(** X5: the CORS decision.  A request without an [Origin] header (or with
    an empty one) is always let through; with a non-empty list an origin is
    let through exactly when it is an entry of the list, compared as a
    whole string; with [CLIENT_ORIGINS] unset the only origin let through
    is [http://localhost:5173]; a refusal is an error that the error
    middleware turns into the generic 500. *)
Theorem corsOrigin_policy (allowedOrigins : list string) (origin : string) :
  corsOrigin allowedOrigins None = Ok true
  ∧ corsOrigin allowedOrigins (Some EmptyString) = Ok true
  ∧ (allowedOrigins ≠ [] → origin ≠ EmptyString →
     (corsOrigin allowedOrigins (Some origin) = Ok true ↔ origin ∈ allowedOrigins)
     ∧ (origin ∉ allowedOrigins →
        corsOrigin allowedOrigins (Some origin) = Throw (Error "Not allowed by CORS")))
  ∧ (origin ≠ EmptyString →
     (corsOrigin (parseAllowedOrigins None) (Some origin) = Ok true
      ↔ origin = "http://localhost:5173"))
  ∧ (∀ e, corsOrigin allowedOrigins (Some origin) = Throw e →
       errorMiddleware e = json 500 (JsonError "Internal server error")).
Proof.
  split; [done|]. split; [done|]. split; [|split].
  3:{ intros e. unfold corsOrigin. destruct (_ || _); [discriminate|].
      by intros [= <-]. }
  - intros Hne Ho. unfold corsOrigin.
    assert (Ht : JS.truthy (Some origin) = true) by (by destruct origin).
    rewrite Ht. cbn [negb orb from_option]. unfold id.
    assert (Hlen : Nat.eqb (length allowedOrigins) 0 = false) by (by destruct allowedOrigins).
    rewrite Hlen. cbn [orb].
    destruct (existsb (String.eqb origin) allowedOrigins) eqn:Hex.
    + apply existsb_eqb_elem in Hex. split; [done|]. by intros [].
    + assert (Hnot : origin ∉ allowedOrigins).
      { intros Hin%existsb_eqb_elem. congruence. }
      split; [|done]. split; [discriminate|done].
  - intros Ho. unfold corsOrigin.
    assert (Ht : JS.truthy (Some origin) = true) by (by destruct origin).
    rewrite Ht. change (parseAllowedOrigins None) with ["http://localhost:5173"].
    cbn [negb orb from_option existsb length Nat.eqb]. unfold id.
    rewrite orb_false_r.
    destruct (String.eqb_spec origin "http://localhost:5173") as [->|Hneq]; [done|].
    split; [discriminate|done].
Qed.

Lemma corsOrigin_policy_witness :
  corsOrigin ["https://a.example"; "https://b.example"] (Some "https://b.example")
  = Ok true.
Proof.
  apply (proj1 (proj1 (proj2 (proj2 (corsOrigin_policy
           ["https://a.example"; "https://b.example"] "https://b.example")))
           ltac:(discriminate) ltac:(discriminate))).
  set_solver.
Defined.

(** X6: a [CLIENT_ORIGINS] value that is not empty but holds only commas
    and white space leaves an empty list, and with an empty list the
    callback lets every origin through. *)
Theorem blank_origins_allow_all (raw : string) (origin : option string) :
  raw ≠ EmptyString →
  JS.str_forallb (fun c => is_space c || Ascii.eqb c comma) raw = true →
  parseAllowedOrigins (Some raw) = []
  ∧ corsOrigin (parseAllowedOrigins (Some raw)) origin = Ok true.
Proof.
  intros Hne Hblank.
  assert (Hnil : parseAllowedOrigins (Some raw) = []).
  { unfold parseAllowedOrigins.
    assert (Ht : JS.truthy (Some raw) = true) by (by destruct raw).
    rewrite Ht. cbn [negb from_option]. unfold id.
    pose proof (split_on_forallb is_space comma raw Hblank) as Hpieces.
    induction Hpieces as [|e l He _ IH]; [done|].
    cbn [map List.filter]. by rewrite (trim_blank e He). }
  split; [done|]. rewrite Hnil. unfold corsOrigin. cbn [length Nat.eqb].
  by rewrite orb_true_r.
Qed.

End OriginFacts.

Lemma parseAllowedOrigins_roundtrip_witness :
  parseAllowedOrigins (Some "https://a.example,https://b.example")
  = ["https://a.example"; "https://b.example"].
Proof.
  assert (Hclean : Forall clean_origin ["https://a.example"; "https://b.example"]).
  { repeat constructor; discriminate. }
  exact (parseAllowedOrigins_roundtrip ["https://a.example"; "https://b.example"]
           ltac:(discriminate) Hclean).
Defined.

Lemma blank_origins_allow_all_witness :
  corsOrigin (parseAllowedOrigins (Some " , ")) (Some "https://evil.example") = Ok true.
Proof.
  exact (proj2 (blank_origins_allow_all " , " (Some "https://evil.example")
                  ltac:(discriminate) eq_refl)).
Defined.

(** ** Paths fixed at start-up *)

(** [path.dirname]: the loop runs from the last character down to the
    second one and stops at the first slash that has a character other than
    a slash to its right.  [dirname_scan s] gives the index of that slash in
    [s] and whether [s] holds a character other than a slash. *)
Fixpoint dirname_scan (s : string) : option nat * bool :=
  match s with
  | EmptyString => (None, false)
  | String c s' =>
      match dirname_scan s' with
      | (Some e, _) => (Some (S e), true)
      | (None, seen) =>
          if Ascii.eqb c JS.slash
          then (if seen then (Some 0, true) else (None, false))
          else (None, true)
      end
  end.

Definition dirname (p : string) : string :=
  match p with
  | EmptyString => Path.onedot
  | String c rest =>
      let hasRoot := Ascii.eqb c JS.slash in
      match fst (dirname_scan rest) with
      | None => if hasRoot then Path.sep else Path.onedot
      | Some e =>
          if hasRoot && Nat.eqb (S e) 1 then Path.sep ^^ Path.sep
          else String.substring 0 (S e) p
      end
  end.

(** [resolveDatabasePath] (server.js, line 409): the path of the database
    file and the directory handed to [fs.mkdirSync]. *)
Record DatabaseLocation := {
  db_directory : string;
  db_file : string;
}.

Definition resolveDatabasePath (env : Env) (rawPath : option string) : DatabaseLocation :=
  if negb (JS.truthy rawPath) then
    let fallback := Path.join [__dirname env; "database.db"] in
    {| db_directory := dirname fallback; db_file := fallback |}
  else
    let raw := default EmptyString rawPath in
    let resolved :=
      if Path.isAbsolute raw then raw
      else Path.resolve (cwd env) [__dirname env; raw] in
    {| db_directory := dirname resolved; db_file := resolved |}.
---
▶ _Problem requirements_:
Only the number is needed: count the lines of the material that include "Definition".

▶ _Written answer_:
2